**What you are asked to do**
Scan the records below for the word "ests". Copy each line where it appears.

**Excerpted data**

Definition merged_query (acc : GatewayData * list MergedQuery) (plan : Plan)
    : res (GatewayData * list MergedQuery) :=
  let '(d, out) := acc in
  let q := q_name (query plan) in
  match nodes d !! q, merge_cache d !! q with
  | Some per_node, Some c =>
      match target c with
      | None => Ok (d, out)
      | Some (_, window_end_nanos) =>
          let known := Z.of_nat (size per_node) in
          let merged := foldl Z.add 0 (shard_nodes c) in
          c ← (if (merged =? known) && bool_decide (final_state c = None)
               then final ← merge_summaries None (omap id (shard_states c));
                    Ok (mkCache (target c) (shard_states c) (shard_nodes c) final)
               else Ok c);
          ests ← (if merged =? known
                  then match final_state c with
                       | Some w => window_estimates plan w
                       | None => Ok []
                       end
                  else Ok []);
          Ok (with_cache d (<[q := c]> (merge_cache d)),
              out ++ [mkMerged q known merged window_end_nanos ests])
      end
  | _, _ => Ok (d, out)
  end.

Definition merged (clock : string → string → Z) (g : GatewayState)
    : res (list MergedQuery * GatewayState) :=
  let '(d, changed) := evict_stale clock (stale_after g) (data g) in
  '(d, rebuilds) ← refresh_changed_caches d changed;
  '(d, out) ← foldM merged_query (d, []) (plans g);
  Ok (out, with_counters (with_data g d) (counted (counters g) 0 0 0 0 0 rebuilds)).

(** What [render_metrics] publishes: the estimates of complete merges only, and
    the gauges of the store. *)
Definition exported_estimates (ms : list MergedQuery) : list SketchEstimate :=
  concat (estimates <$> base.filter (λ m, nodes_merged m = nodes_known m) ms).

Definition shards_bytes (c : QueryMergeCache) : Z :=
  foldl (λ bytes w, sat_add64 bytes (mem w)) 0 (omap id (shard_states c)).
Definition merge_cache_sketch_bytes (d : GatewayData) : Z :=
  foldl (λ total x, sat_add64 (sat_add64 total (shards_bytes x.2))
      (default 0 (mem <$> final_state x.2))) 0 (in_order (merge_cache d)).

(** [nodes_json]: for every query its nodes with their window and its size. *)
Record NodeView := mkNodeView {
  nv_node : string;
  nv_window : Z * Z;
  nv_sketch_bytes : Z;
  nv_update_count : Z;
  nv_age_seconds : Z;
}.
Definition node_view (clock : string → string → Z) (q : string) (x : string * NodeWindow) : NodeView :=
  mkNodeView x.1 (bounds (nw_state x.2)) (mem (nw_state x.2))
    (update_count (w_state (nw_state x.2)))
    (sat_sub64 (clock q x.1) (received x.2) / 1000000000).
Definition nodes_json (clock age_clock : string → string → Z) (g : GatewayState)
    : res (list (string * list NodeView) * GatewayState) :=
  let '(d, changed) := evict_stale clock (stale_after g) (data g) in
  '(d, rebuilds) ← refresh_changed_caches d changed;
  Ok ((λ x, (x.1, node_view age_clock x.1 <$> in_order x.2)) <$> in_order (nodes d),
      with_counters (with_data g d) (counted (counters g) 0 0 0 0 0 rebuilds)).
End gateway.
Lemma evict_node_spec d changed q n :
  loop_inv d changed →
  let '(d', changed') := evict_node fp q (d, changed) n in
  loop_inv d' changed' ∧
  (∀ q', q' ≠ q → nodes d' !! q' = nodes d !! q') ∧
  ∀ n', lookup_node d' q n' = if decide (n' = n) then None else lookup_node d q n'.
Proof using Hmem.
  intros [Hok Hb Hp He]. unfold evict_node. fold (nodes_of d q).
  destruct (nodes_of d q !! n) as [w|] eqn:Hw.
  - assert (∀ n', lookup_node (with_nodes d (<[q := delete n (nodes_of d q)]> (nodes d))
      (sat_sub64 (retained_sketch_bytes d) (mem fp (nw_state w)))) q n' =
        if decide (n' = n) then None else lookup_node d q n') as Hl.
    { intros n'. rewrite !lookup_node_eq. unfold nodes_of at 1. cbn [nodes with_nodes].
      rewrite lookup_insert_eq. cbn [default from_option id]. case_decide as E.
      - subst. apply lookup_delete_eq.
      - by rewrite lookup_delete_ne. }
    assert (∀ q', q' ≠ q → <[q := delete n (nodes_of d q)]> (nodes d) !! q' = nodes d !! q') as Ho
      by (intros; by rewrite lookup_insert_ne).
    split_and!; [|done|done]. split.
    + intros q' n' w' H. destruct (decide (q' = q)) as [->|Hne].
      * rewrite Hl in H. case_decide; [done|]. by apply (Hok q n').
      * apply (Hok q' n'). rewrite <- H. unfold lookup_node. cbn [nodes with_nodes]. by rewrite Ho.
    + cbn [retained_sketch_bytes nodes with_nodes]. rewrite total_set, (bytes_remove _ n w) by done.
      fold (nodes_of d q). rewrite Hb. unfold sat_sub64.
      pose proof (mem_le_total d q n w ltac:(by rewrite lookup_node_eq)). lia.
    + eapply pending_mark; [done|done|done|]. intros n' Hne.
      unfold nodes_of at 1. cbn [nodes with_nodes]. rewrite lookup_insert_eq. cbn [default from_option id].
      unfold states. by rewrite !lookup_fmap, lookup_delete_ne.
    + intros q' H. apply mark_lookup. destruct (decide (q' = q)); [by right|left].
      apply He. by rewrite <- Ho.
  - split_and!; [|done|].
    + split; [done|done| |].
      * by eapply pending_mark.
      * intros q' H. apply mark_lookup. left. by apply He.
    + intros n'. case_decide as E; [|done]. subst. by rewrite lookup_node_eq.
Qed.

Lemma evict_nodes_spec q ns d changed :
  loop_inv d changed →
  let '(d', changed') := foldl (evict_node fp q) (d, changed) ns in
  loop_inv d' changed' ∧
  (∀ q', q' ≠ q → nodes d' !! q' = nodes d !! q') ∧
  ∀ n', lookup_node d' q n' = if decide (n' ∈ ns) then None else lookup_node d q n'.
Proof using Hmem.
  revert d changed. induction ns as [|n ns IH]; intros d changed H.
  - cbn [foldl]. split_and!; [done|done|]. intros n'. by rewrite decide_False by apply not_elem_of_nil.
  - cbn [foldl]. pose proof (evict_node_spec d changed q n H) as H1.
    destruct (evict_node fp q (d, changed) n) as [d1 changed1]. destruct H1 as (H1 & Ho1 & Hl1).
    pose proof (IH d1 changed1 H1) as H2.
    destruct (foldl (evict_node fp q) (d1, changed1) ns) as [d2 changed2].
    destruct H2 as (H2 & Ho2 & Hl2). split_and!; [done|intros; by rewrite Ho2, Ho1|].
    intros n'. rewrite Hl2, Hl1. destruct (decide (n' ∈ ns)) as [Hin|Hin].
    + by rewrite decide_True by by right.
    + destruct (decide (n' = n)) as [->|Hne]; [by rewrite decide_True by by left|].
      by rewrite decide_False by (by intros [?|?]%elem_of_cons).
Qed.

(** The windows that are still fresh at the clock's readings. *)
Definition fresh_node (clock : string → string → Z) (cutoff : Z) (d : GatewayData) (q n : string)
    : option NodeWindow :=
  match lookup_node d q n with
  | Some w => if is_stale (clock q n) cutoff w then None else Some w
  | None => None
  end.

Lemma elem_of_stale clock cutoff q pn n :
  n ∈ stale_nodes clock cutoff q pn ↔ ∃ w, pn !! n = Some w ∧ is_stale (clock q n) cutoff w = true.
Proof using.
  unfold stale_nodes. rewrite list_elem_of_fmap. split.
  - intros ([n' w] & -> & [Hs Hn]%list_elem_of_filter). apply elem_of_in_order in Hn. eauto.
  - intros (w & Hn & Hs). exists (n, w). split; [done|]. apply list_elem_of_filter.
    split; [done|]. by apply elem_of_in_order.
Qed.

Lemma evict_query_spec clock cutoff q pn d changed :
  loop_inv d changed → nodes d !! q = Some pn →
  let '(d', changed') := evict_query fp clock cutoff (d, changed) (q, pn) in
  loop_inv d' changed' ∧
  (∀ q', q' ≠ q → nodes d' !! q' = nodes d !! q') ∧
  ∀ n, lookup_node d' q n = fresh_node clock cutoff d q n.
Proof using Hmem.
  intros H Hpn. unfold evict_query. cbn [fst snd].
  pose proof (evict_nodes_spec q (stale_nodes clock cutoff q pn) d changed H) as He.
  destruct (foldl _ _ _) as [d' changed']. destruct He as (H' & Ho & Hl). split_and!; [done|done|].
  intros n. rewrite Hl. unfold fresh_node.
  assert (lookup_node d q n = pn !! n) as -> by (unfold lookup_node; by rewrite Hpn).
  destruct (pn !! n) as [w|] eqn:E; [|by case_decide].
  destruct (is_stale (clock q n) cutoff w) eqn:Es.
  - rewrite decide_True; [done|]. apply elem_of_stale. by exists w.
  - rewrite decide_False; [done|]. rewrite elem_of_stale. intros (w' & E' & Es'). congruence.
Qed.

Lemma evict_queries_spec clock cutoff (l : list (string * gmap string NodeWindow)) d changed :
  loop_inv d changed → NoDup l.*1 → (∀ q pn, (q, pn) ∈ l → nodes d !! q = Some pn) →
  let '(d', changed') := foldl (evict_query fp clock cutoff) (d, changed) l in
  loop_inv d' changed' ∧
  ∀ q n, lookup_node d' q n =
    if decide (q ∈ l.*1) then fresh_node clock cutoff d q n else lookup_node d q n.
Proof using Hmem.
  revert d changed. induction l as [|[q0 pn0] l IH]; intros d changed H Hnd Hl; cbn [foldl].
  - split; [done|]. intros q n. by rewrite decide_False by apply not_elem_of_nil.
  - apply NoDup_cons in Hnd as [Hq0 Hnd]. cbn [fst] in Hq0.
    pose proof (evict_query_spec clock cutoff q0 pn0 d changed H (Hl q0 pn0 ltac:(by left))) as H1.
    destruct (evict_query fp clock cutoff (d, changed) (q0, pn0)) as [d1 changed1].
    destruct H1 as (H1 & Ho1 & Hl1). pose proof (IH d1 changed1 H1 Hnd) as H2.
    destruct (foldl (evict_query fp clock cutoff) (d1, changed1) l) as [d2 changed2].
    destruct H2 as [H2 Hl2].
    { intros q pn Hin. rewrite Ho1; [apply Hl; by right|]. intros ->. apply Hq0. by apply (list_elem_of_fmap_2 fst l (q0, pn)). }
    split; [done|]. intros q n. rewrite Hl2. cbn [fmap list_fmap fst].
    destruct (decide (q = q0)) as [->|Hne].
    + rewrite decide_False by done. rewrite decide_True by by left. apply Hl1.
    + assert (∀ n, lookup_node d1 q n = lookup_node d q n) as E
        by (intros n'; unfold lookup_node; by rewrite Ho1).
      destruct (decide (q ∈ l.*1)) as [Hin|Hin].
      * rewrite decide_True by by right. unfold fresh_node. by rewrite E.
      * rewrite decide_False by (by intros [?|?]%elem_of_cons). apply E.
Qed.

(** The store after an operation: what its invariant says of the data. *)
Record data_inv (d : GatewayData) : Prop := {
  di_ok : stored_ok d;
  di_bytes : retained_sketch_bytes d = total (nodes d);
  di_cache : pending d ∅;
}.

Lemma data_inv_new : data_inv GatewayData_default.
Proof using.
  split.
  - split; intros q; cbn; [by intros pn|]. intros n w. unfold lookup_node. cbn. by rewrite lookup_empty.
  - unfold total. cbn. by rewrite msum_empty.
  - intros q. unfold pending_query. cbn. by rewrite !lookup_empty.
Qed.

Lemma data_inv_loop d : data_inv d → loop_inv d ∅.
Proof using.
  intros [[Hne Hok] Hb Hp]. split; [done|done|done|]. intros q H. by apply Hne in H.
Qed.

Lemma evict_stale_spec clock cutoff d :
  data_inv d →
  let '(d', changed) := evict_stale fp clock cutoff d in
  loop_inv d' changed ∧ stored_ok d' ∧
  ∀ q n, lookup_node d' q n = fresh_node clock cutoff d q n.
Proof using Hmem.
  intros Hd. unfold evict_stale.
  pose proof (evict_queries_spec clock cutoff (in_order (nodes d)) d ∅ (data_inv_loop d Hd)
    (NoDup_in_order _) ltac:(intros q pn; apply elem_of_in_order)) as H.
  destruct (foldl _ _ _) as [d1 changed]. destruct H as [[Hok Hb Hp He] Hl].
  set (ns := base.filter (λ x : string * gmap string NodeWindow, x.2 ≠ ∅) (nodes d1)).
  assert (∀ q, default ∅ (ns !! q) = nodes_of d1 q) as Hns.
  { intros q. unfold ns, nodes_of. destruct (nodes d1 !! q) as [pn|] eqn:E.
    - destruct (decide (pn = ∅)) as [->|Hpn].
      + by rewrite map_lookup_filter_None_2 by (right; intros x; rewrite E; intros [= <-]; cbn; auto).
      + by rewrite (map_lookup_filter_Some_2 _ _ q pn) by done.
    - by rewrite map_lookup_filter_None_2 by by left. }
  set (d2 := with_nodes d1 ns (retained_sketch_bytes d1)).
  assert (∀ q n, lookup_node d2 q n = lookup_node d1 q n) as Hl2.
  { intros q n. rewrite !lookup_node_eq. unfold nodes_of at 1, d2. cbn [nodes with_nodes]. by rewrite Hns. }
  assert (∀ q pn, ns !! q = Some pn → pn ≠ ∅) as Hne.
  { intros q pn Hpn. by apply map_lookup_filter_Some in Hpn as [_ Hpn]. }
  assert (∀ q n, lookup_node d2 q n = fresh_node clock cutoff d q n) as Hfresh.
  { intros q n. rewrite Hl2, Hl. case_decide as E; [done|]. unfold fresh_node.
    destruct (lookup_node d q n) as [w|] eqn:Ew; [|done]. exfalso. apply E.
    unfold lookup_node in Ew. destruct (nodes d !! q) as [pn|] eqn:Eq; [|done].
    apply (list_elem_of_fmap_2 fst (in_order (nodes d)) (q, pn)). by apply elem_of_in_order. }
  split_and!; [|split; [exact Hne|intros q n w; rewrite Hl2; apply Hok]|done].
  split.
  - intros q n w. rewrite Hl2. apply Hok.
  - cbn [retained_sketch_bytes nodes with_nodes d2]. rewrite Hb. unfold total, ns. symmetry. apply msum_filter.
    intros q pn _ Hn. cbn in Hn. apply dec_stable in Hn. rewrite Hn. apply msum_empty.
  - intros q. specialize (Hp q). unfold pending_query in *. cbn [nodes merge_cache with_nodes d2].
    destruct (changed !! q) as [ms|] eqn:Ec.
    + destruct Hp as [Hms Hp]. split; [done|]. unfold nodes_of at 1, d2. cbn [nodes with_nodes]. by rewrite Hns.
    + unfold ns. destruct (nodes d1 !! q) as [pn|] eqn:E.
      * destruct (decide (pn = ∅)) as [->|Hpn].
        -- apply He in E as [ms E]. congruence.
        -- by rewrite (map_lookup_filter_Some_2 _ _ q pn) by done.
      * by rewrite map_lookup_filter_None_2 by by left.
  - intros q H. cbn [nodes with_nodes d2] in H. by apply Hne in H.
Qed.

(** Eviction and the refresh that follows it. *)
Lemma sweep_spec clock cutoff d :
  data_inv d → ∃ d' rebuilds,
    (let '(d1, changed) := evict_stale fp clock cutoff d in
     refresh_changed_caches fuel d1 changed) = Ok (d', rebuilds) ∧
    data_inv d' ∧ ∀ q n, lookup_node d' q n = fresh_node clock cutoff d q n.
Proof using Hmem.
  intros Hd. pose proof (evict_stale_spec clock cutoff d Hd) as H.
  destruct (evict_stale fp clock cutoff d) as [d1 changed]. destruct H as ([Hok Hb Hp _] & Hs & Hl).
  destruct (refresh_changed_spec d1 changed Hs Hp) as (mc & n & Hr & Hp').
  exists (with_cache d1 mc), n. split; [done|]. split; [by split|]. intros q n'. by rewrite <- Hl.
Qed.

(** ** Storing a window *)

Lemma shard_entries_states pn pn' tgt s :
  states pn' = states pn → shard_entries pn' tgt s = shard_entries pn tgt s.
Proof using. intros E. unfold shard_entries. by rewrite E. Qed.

**Exercise answer**
          ests ← (if merged =? known
              out ++ [mkMerged q known merged window_end_nanos ests])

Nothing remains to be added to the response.